The Middle School Film Festival is one component of the Department of Education's Campaign for Middle School Success, a multi-year plan to improve academic performance among middle school students across the City. The theme of this year's festival is "My Life, My Lens," which is designed to guide students as they develop a film from the first seed of an idea through to a finished product. Students will not only learn the techniques required to become proficient in the film medium – first on paper, then with a camera – but will also be provided with a unique opportunity for using this medium as a platform for sharing stories from their own lives.
"In no other city are students more talented, more inventive, or more technically-savvy than in New York," Chancellor Klein said. "I've already reserved front-row seats for the fall screening. Sundance, watch out."
"Film is the literature of the 21st century," New York Film Academy President Jerry Sherlock said. "I know the children of New York City have a lot of stories to tell-stories that I want to see and hear. I can't imagine a better way than the contemporary language of film for them to express their ideas. The New York Film Academy is thrilled to be a part of this educational effort."
"Best Buy is proud to support the Middle School Film Festival, an innovative program nurturing the talents of young people and supporting their creative expression," said Jeffrey Peterson, Best Buy Director of Community Relations. "This aligns well with Best Buy's @15 social-change platform, an effort to connect with teens and give voice to their perspectives."
"With the Middle School Film Festival, we're combining the best of both worlds," Deputy Chancellor Marcia V. Lyles said. "The opportunity to produce a movie will be a rewarding experience for many middle-schoolers, but it also promises to be a valuable learning experience.
Students will get hands-on experience in writing, camera-work, and editing; they'll learn to solve problems and work in teams; and they'll see a major creative project through from beginning to end. That we'll be able to offer this opportunity to so many students is truly thrilling."
"New York City has so much to offer these enterprising students," said Commissioner Katherine Oliver, Mayor's Office of Film, Theatre and Broadcasting. "As they come up with ideas for their films, I hope each and every student finds inspiration in the diverse people and amazing locations that make this City so great. This program is an ideal way to help develop the next generation of homegrown filmmakers."

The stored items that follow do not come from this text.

Lemma binding_new_ok owners : foldr (λ o n, o.2 + n) 0 owners < 2 ^ 32 → Forall (λ o, 0 ≤ o.2) owners →
  binding_ok (Binding.new owners).
Proof.
  intros Hsum Hpos. unfold Binding.new.
  assert (∀ b, binding_ok b → len (b_slots b) + foldr (λ o n, o.2 + n) 0 owners < 2 ^ 32 →
    binding_ok (foldl (λ b o, MkBinding (b_owners b ++ [MkOwner o.1 (wrap 32 (len (b_slots b))) o.2])
                          (b_slots b ++ replicate (Z.to_nat o.2) NO_TY)) b owners)) as H.
  { clear Hsum. induction Hpos as [|o owners Ho Hpos IH]; intros b Hb Hlt; [done|]. simpl in Hlt |- *.
    assert (0 ≤ foldr (λ o n, o.2 + n) 0 owners) by (clear -Hpos; induction Hpos; simpl; lia).
    assert (len (b_slots b ++ replicate (Z.to_nat o.2) NO_TY) = len (b_slots b) + o.2) as Hlen.
    { rewrite len_app. unfold len at 2. rewrite length_replicate. lia. }
    assert (0 ≤ len (b_slots b)) by (unfold len; lia).
    apply IH; [|cbn [b_slots]; rewrite Hlen; lia]. unfold binding_ok in *. cbn [b_slots b_owners].
    rewrite Hlen. apply Forall_app. split; [eapply Forall_impl; [done|]; simpl; lia|].
    constructor; [|done]. cbn. rewrite wrap_small by (unfold unsigned; lia). lia. }
  apply H; [by constructor|done].
Qed.

(** What the slots of a binding stand for. *)
Definition bound (s : TyStore) (b : Binding) (β : binding_t) : Prop :=
  ∀ owner ordinal, 0 ≤ ordinal →
    if Binding.owns b owner then
      ∃ v, Binding.slot b owner ordinal = Done v ∧
        if v =? NO_TY then β owner ordinal = Some None else ∃ T, denotes s v T ∧ β owner ordinal = Some (Some T)
    else β owner ordinal = None.
Lemma bound_ext s s' b β : ext s s' → bound s b β → bound s' b β.
Proof.
  intros He H owner ordinal Ho. specialize (H owner ordinal Ho). destruct (Binding.owns b owner); [|done].
  destruct H as (v & Hv & H). exists v. split; [done|]. destruct (v =? NO_TY); [done|].
  destruct H as (T & HT & H). exists T. split; [by eapply denotes_ext|done].
Qed.

(** ** Substitution on ids does substitution on terms *)

Definition outcome (s : TyStore) (o : option term) (r : option Z) : Prop :=
  match o with Some T => ∃ t, r = Some t ∧ denotes s t T | None => r = None end.
Definition outcomes (s : TyStore) (n : nat) (o : option (list term)) (r : option (list Z)) : Prop :=
  match o with
  | Some ts => ∃ xs, r = Some xs ∧ length xs = n ∧ Forall2 (denotes s) xs ts
  | None => r = None
  end.
Definition sizes (ts : list term) : Z := foldr (λ T n, size T + n) 0 ts.
Lemma term_size_pos T : 1 ≤ size T.
Proof.
  induction T as [q l ts IH] using term_induction. simpl.
  assert (0 ≤ foldr (λ T n, size T + n) 0 ts); [|lia]. induction IH; simpl; lia.
Qed.
Lemma term_sizes_app ts ts' : sizes (ts ++ ts') = sizes ts + sizes ts'.
Proof. unfold sizes. induction ts as [|T ts IH]; simpl; [done|]. rewrite IH. lia. Qed.
Lemma sizes_len ts : len ts ≤ sizes ts.
Proof.
  unfold len, sizes. induction ts as [|T ts IH]; simpl; [done|]. pose proof (term_size_pos T). lia.
Qed.

Lemma does_look {A B} (f : TyStore → res A) a (k : A → op B) s n Q :
  f s = Done a → does (k a) s n Q → does (read f ≫= k) s n Q.
Proof. unfold does, read, mbind, op_bind, res_bind. by intros ->. Qed.
Lemma does_try {A B} (c : op (option A)) (f : A → op (option B)) s n1 n2 Q R : 0 ≤ n2 →
  does c s n1 Q →
  (∀ s' x, store_ok s' → ext s s' → foot s' ≤ foot s + n1 → Q s' (Some x) → does (f x) s' n2 R) →
  (∀ s', store_ok s' → ext s s' → Q s' None → R s' None) →
  does (op_try c f) s (n1 + n2) R.
Proof.
  intros Hn Hc Hsome Hnone. unfold op_try. eapply does_bind; [done|]. intros s' [x|] Hs' He Hf HQ; [by apply Hsome|].
  apply does_ret; [done|done|]. by apply Hnone.
Qed.
Definition subst_norm_cached (solve : Z → Z → op (option Z)) (ty : Z) (b : Binding) (memo : SubstMemo) :
    op (option Z * SubstMemo) :=
  mono ← read (λ s, is_monomorphic s ty);
  if (mono : bool) then mret (Some ty, memo)
  else
    let key := binding_key b in
    match memo !! (ty, key) with
    | Some hit => mret (Some hit, memo)
    | None =>
        r ← subst_norm_with solve b (depth ty) ty;
        match r with
        | Some out => mret (Some out, <[(ty, key) := out]> memo)
        | None => mret (None, memo)
        end
    end.

Lemma subst_t_ext β β' T : (∀ owner ordinal, β owner ordinal = β' owner ordinal) → subst_t β T = subst_t β' T.
Proof.
  intros H. induction T as [q l ts IH] using term_induction. cbn [subst_t].
  assert (mapM (subst_t β) ts = mapM (subst_t β') ts) as ->.
  { induction IH as [|T ts HT _ IHts]; [done|]. cbn [mapM]. by rewrite HT, IHts. }
  assert (subst_node β l ts (mapM (subst_t β') ts) = subst_node β' l ts (mapM (subst_t β') ts)) as ->; [|done].
  by destruct l as [| | | | | | | | | |[]|]; cbn [subst_node]; rewrite ?H.
Qed.

Lemma good_ext s s' b : ext s s' → good s b → good s' b.
Proof.
  intros He [Hb Hg]. split; [done|]. eapply Forall_impl; [exact Hg|]. intros v [->|Hv]; [by left|right].
  destruct (ex_rows _ _ He) as [k ->]. rewrite len_app. unfold len in *. lia.
Qed.
Lemma sigma_ext s s' b owner ordinal : store_ok s → store_ok s' → ext s s' → good s b →
  sigma s' b owner ordinal = sigma s b owner ordinal.
Proof.
  intros Hs Hs' He Hg. unfold sigma. destruct (Binding.owns b owner); [|done]. unfold Binding.slot.
  destruct (Binding.slot_ix b owner ordinal) as [i|]; [|done].
  destruct (at_ix (b_slots b) i) as [v|] eqn:E; cbn [get_ix]; [|done]. apply at_ix_Some in E as [_ Hv].
  destruct (Z.eqb_spec v NO_TY); [done|]. destruct (good_range s b v _ Hg Hv) as [|Hr]; [done|].
  destruct (denotes_total s v Hs Hr) as [V HV].
  rewrite (term_at_denotes s v V) by (done || (unfold depth; lia)).
  by rewrite (term_at_denotes s' v V) by (done || by apply (denotes_ext s) || (unfold depth; lia)).
Qed.

Section memo.
Context (U : Binding → Prop) (HU : ∀ b b', U b → U b' → binding_key b = binding_key b' → b = b').

(** Every entry is the substitution of its type under a binding in use. *)
Definition memo_ok (s : TyStore) (memo : SubstMemo) : Prop :=
  ∀ ty key out, memo !! (ty, key) = Some out →
    ∃ b T A, U b ∧ binding_key b = key ∧ good s b ∧ denotes s ty T ∧
      subst_t (sigma s b) T = Some A ∧ denotes s out A.

Lemma memo_ok_ext s s' memo : store_ok s → store_ok s' → ext s s' → memo_ok s memo → memo_ok s' memo.
Proof using Type.
  intros Hs Hs' He Hm ty key out Hk. destruct (Hm ty key out Hk) as (b & T & A & Hb & Hkey & Hg & HT & HA & Hout).
  exists b, T, A. split_and!; [done|done|by apply (good_ext s)|by apply (denotes_ext s)| |by apply (denotes_ext s)].
  rewrite (subst_t_ext _ (sigma s b)); [done|]. intros owner ordinal. by apply sigma_ext.
Qed.
Lemma apply_window_step lib c start_time duration :
  transform_step lib CallSubclipped (apply_window lib c start_time duration).
Proof.
  unfold apply_window. destruct (subclip_window _ _ _) as [[t0 t1]|].
  - by apply transform_call.
  - apply transform_ret.
Qed.

Lemma apply_speed_step lib c speed :
  transform_step lib CallWithSpeedScaled (apply_speed lib c speed).
Proof.
  unfold apply_speed. destruct (negb _); [destruct (Qgt_bool _ _)|];
    (by apply transform_call) || apply transform_ret.
Qed.

(** The resize step has two calls that can fail: [int(...)] and
    [resized]. *)
Lemma apply_scale_step lib c scale w :
  match apply_scale lib c scale w with
  | (Ok _, w') => silent w w'
  | (Raise e, w') =>
      w' = w ∧ ∃ failed msg, (failed = CallInt ∨ failed = CallResized) ∧
                             fault lib failed = Some msg ∧ e = LibraryError msg
  end.
Proof.
  unfold apply_scale. destruct (negb _); [|apply silent_refl].
  unfold new_size, mbind, M_bind. destruct (fault lib CallInt) as [msg|] eqn:Hint.
  - split; [done|]. exists CallInt, msg. auto.
  - pose proof (transform_call lib CallResized
                  (Resized (scaled (w_of c) scale) (scaled (h_of c) scale))
                  (Clip (duration_of c) (scaled (w_of c) scale) (scaled (h_of c) scale))
                  I w) as Hstep.
    unfold resized. cbn [fst snd].
    destruct ((lib_call lib CallResized _ ;; mret _) w) as [[c'|e] w'] eqn:Hrun;
      [done|].
    destruct Hstep as (-> & msg & Hfault & ->). split; [done|].
    exists CallResized, msg. auto.
Qed.

Lemma with_fps_step lib c fps : transform_step lib CallWithFps (with_fps lib c fps).
Proof. by apply transform_call. Qed.

(** The last stage (lines 88-104) with the runner's callback. *)
Lemma write_and_verify_outcome lib j out fps loops w :
  write_and_verify lib (Some (update_progress j)) out fps loops w
  = match fault lib CallWriteGif with
    | Some _ => (Ok false, close_world (report j (-1) w))
    | None =>
        let w1 := emit (WroteGif out fps loops) w in
        let w2 := if produces_output lib then set_files ({[out]} ∪ files w1) w1 else w1 in
        if bool_decide (out ∈ files w2)
        then (Ok true, close_world (report j 100 w2))
        else (Ok false, close_world (report j (-1) w2))
    end.
Proof.
  unfold write_and_verify, write_gif, lib_call, path_exists, close.
  destruct (fault lib CallWriteGif) as [msg|]; run_M; [reflexivity|].
  destruct (produces_output lib); run_M; case_bool_decide; run_M; reflexivity.
Qed.

Ltac use_silent :=
  repeat match goal with
         | H : silent _ _ |- _ => destruct H as (? & ? & ? & ? & ?)
         end.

"We created the Middle School Film Festival mindful that students can become empowered by exploring their own life and their own story," Chief Academic Officer Sabrina Hope King said. "This is a critical piece of adolescent development. We also view the Middle School Film Festival as an opportunity to share the work of our students with families across the City. We're grateful to Best Buy @15 and the New York Film Academy for helping to make this program a reality."
The Middle School Film Festival is being sponsored and produced through a donation from the New York Film Academy. This spring, the Film Academy will meet with middle school educators across the city to help them work with their students to develop polished film stories. The Film Academy will also host 250 student finalists at a two-week summer camp, where, using state-of-the-art equipment, professional film instructors will work with students to bring their visions to life. The Middle School Film Festival is also being funded through a donation from Best Buy @15, a partner of the Department of Education and a national supporter of film education.
Over the next month, the New York Film Academy will work with middle school educators interested in helping their students to develop and submit film stories for the competition. A panel of judges will read the submissions and select 250 finalists, who will attend the New York Film Academy summer camp and work together to develop their own short films. Winning films will be shown at a red carpet screening in the fall.